The report suggests that mass self-quarantine, caused by the outbreak, will leave an indelible shift in how Chinese consumers – and through the country’s influence, Asia-Pacific – behave going forward.
The research shows that most consumers across Asia-Pacific are active online while they have extra time on their hands, suggesting that brands can use live stream, online, and interactive ways to engage with their customers at home.
According to the data, three-quarters of consumers across Asia-Pacific agree that they find themselves wanting to learn more about things than they used to, including information on brands as well as social issues – creating an opportunity for brands to offer authoritative expertise. Elderly people, previously reticent to shop online, are now coming to terms with the technology.

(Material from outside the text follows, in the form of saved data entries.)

(* ===== verification/PayoutTheorems.v ===== *)
(** * PayoutTheorems: what the payout of a withdrawal guarantees

    The code implements the payout machine; hence no order is paid twice and no
    payout is both completed and given back, however workers interleave, crash
    and retry, as long as the daily reconciliation does not reopen its row and
    nobody matches it by hand.  Then the places where a withdrawal is refunded, blocked or
    missed although it should not be. *)
From stdpp Require Import relations.
From S2P Require Import Prelude Money Json Format ImportText MpesaTypes Schema.
From S2P Require Import Ledger LedgerProps AuditLogs Frames Mpesa MpesaCallbacks MpesaInbox.
From S2P Require Import MpesaFacts.
From S2P Require Import MwaloniClient PayoutState PayoutMachine Payouts PayoutOutbox.
From S2P Require Import WithdrawalRecon.
From S2P Require Import PayoutFacts PayoutRefines PayoutSystem Fixture.
From S2P Require Import LedgerFacts LedgerInv LedgerTheorems.
From S2P Require Import LoanRules LoansFacts.

From S2P Require MpesaTheorems.

(** * a reconciliation that was interrupted

    [poisoned id] holds once an attempt at the payout [id] is numbered and its
    count is not: nothing the payout code does undoes that. *)
Definition poisoned (id : string) (s : PayoutWorld) : Prop :=
  is_Some (row_of id s) /\ attempt_exists id (pc_attemptCount (columns_of id s) + 1) s = true.

(** ** Rows are never deleted *)
#[local] Typeclasses Opaque bind gets ret throw throw_if or_throw modify foldM transaction mpesa_update mpesa_updateMany
  reverseTransaction postEntry loan_update createAtomic mpesa_audit createAuditOnce fresh_id.

Definition has_row (id : string) (w : World) : Prop := is_Some (mpesaTransactions (db w) !! id).

Section Rows.
Context (id : string).

#[export] Instance has_row_view {A} (m : M A) : Frames world_view m -> Preserves (has_row id) m | 20.
Proof.
  intros Hm w r w' E. pose proof (frames_Ok _ _ _ _ _ Hm E) as Ev. unfold world_view in Ev. injection Ev as Ev _.
  unfold has_row. by rewrite Ev.
Qed.
#[export] Instance has_row_transaction {A} (m : M A) : Preserves (has_row id) m -> Preserves (has_row id) (transaction m).
Proof.
  intros Hm w r w' E Hw. unfold transaction in E. destruct (m w) as [[a|e] w1] eqn:E1; injection E as <- <-; [|done]. eauto.
Qed.
#[export] Instance has_row_update i f : Preserves (has_row id) (mpesa_update i f).
Proof.
  intros w r w' E [m Hm]. apply mpesa_update_cases in E as [(e & _ & ->)|(m0 & _ & _ & ->)]; [by exists m|].
  unfold has_row. cbn. rewrite lookup_insert. case_decide; eauto.
Qed.
#[export] Instance has_row_updateMany i c f : Preserves (has_row id) (mpesa_updateMany i c f).
Proof. unfold mpesa_updateMany. apply _. Qed.
End Rows.

Section Reversals.
Context `{UuidSource, Sha256, Environment, DateReader} (id : string).

#[export] Instance has_row_reverse t x reason o : Preserves (has_row id) (reverseTransaction t x reason o true).
Proof.
  intros w r w' E. pose proof (reverse_may t x reason o w) as [Em _]. rewrite E in Em. cbn in Em. unfold has_row. by rewrite Em.
Qed.
#[export] Instance has_row_loan t l : Preserves (has_row id) (postDisbursementLedger t l).
Proof. unfold postDisbursementLedger, disbursementBody, getFosaAccountId. apply _. Qed.
#[export] Instance has_row_callback cb : Preserves (has_row id) (handleB2cCallback cb).
Proof.
  unfold handleB2cCallback, mismatch_body, b2c_failure, refund_body, manual_review_body, b2c_failed_body, b2c_success,
    withdrawal_done_body. apply _.
Qed.
End Reversals.

(** ** What keeps a payout poisoned *)
Section Plumbing.
Context (id : string).

Lemma poisoned_same s s' :
  (is_Some (row_of id s) -> is_Some (row_of id s')) -> tables s' = tables s -> poisoned id s -> poisoned id s'.
Proof. unfold poisoned, attempt_exists, columns_of. intros Hr ->. intros [? ?]. auto. Qed.

#[export] Instance poisoned_on_world {A} (m : M A) : Preserves (has_row id) m -> Preserves (poisoned id) (on_world m).
Proof.
  intros Hm s r s' E. unfold on_world in E. destruct (m (pw_base s)) as [r1 w] eqn:E1. injection E as <- <-.
  apply poisoned_same; [|done]. exact (Hm _ _ _ E1).
Qed.
#[export] Instance poisoned_on_wallet {A} (m : comp Wallet A) : Preserves (poisoned id) (on_wallet m).
Proof. intros s r s' E. unfold on_wallet in E. destruct (m _) as [r1 w]. by injection E as <- <-. Qed.
#[export] Instance poisoned_rescue {A} (m : PM A) h :
  Preserves (poisoned id) m -> (forall e, Preserves (poisoned id) (h e)) -> Preserves (poisoned id) (rescue m h).
Proof.
  intros Hm Hh s r s' E Hs. unfold rescue in E. destruct (m s) as [[a|e] s1] eqn:E1; [injection E as <- <-; eauto|].
  exact (Hh e _ _ _ E (Hm _ _ _ E1 Hs)).
Qed.
#[export] Instance poisoned_transaction {A} (m : PM A) :
  Preserves (poisoned id) m -> Preserves (poisoned id) (payout_transaction m).
Proof.
  intros Hm s r s' E Hs. unfold payout_transaction in E. destruct (m s) as [[a|e] s1] eqn:E1; injection E as <- <-; [eauto|].
  revert Hs. by apply poisoned_same.
Qed.
Lemma poisoned_tables f :
  (forall t, providerColumns (f t) = providerColumns t /\ reconAttempts (f t) = reconAttempts t) ->
  Preserves (poisoned id) (modify_tables f).
Proof.
  intros Hf s r s' E. injection E as <- <-. destruct (Hf (tables s)) as [E1 E2].
  unfold poisoned, attempt_exists, columns_of, row_of, tdb. cbn. by rewrite E1, E2.
Qed.
Lemma poisoned_queue f :
  (forall s, pw_base (f s) = pw_base s /\ tables (f s) = tables s) -> Preserves (poisoned id) (modify f).
Proof.
  intros Hf s r s' E. injection E as <- <-. destruct (Hf s) as [E1 E2]. apply poisoned_same; [|done].
  unfold row_of, tdb. by rewrite E1.
Qed.

Lemma poisoned_updated i m (g : ProviderColumns -> ProviderColumns) s :
  pc_attemptCount (g (columns_of i s)) = pc_attemptCount (columns_of i s) \/ i <> id ->
  poisoned id s -> poisoned id (updated i m (g (columns_of i s)) s).
Proof.
  intros Hg [Hr Ha]. unfold poisoned. rewrite row_updated, columns_updated.
  split; [case_decide; eauto|]. case_decide; [subst|exact Ha]. destruct Hg as [->|]; done.
Qed.
Lemma poisoned_update i f g :
  (forall c, pc_attemptCount (g c) = pc_attemptCount c) \/ i <> id -> Preserves (poisoned id) (payout_update i f g).
Proof.
  intros Hg s r s' E Hs. apply payout_update_cases in E as [(e & _ & ->)|(m & _ & _ & ->)]; [done|].
  apply poisoned_updated; [destruct Hg; auto|done].
Qed.
Lemma poisoned_updateMany i c f g :
  (forall c, pc_attemptCount (g c) = pc_attemptCount c) -> Preserves (poisoned id) (payout_updateMany i c f g).
Proof.
  intros Hg s r s' E Hs. apply payout_updateMany_cases in E as [[_ ->]|[(_ & -> & _)|(m & _ & _ & _ & ->)]]; [done..|].
  apply poisoned_updated; auto.
Qed.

Mintel has pointed out distinct benefits to both consumers and brands in having consumers’ time, technology, and attention. In China, the group has seen live-stream presentations by chefs, gym instructors, club DJs, real-estate agents, new movie releases, performers, farmers, auto dealers and retailers.
“Even while online shopping has been boosted, and food delivery carries on (despite delivery restrictions), will the slow-it-all-down zeitgeist lead to a furthering of the shift towards consumers seeking more meaningful experiences, rather than just accumulating things?” Mintel asked in a statement. “Based on Mintel’s 2030 Global Consumer Trends, we think so.”
The group advises that just as in wartime, brands need to keep marketing their products and services while innovating their strategy through changes in the consumer market, including the effect of the epidemic.
As China now begins its economic reboot and supply chains regain traction, Mintel contends that we will witness a reconfiguration of industries into new consumer behaviours.